As TPM reports, Arizona governor Jan Brewer has asked President Obama to help step up border security by dispatching unmanned aerial vehicles to her state. “I would also ask you,” she writes, “as overseas operations in Iraq and Afghanistan permit, to consider wider deployment of UAVs along our nation’s southern border. I am aware of how effective these assets have become in Operations Iraqi and Enduring Freedom, and it seems UAVs operations would be ideal for border security and counter-drug missions.” For those who support Arizona’s new anti-immgrant law and want to seal the border, her request may make it sound like the feds have been saving their best surveillance toys for the battlefield. And for opponents of beefing up the border, it may sound like Brewer has a creepy vision of turning the US-Mexico border into something like the Afghanistan-Pakistan border, with death-dealing drones circling overhead.
Yet the reality is that the drones are already there.

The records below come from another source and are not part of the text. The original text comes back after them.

Lemma find_snapshot_first (name : string) (m1 m2 : list snapshot_member)
    (snap : snapshot_member) :
  (∀ m, m ∈ m1 → object_name m ≠ name) →
  object_name snap = name →
  find_snapshot name (m1 ++ snap :: m2) = Some snap.
Proof.
  intros Hno Hsnap. induction m1 as [|m m1 IH]; simpl.
  - apply String.eqb_eq in Hsnap. by rewrite Hsnap.
  - assert (object_name m ≠ name) as Hm%String.eqb_neq
      by (apply Hno, elem_of_cons; by left).
    rewrite Hm. apply IH. intros m' Hin. apply Hno, elem_of_cons. by right.
Qed.

(** X9.  When several members of the snapshot have the name of a volume,
    [_get_cloned_volume] annotates the copy with the origin of the first of
    them; the copy keeps every other key of the volume and has type
    ['new_pvc']. *)
Theorem _get_cloned_volume_first_member (v : volume) (name : string)
    (m1 m2 : list snapshot_member) (snap : snapshot_member) :
  vol_name v = Some name →
  (∀ m, m ∈ m1 → object_name m ≠ name) →
  object_name snap = name →
  ∃ v', _get_cloned_volume v (m1 ++ snap :: m2) = Ok v'
        ∧ vol_type v' = "new_pvc"
        ∧ vol_annotation v' = Some ("rok/origin", rok_url snap)
        ∧ vol_name v' = vol_name v
        ∧ vol_mount_point v' = vol_mount_point v
        ∧ vol_size v' = vol_size v
        ∧ vol_snapshot v' = vol_snapshot v
        ∧ vol_snapshot_name v' = vol_snapshot_name v.
Proof.
  intros Hn Hno Hsnap. unfold _get_cloned_volume.
  rewrite Hn, (find_snapshot_first name m1 m2 snap Hno Hsnap).
  eexists. split; [reflexivity |]. by repeat split.
Qed.

Lemma _get_cloned_volume_first_member_witness :
  let v := notebook_volume ("/home/jovyan", ("workspace-vol", "5Gi")) in
  let other := {| object_name := "data"; rok_url := "rok:snap-0" |} in
  let first := {| object_name := "workspace-vol"; rok_url := "rok:snap-1" |} in
  let second := {| object_name := "workspace-vol"; rok_url := "rok:snap-2" |} in
  vol_name v = Some "workspace-vol"
  ∧ (∀ m, m ∈ [other] → object_name m ≠ "workspace-vol")
  ∧ object_name first = "workspace-vol"
  ∧ ∃ v', _get_cloned_volume v ([other] ++ first :: [second]) = Ok v'
          ∧ vol_type v' = "new_pvc"
          ∧ vol_annotation v' = Some ("rok/origin", rok_url first)
          ∧ vol_name v' = vol_name v
          ∧ vol_mount_point v' = vol_mount_point v
          ∧ vol_size v' = vol_size v
          ∧ vol_snapshot v' = vol_snapshot v
          ∧ vol_snapshot_name v' = vol_snapshot_name v.
Proof.
  intros v other first second.
  assert (∀ m, m ∈ [other] → object_name m ≠ "workspace-vol") as H2.
  { intros m ->%list_elem_of_singleton. done. }
  split; [reflexivity |]. split; [exact H2 |]. split; [reflexivity |].
  exact (_get_cloned_volume_first_member v "workspace-vol" [other] [second] first
           eq_refl H2 eq_refl).
Defined.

Customs and Border Protection has a small but growing fleet of UAVs that it’s been flying along the borders since the mid-2000s. It currently has six Predators (unarmed)—five of which operate from Arizona. One even crashed there in 2006. CBP credits its drones with helping bust 15,000 lbs of pot and 4,000 illegal immigrants. (And the agency hasn’t been the only one watching the line from above—in 2003, the American Border Patrol, an Arizona Minutemen-type group, tested its own small surveillance UAV, the Border Hawk.)
Whether the federal UAVs are doing a good job or whether more are needed is subject to debate. But if you want to get on the government’s case for not flying Predators in domestic airspace or for considering the idea in the first place, too late—that drone has flown.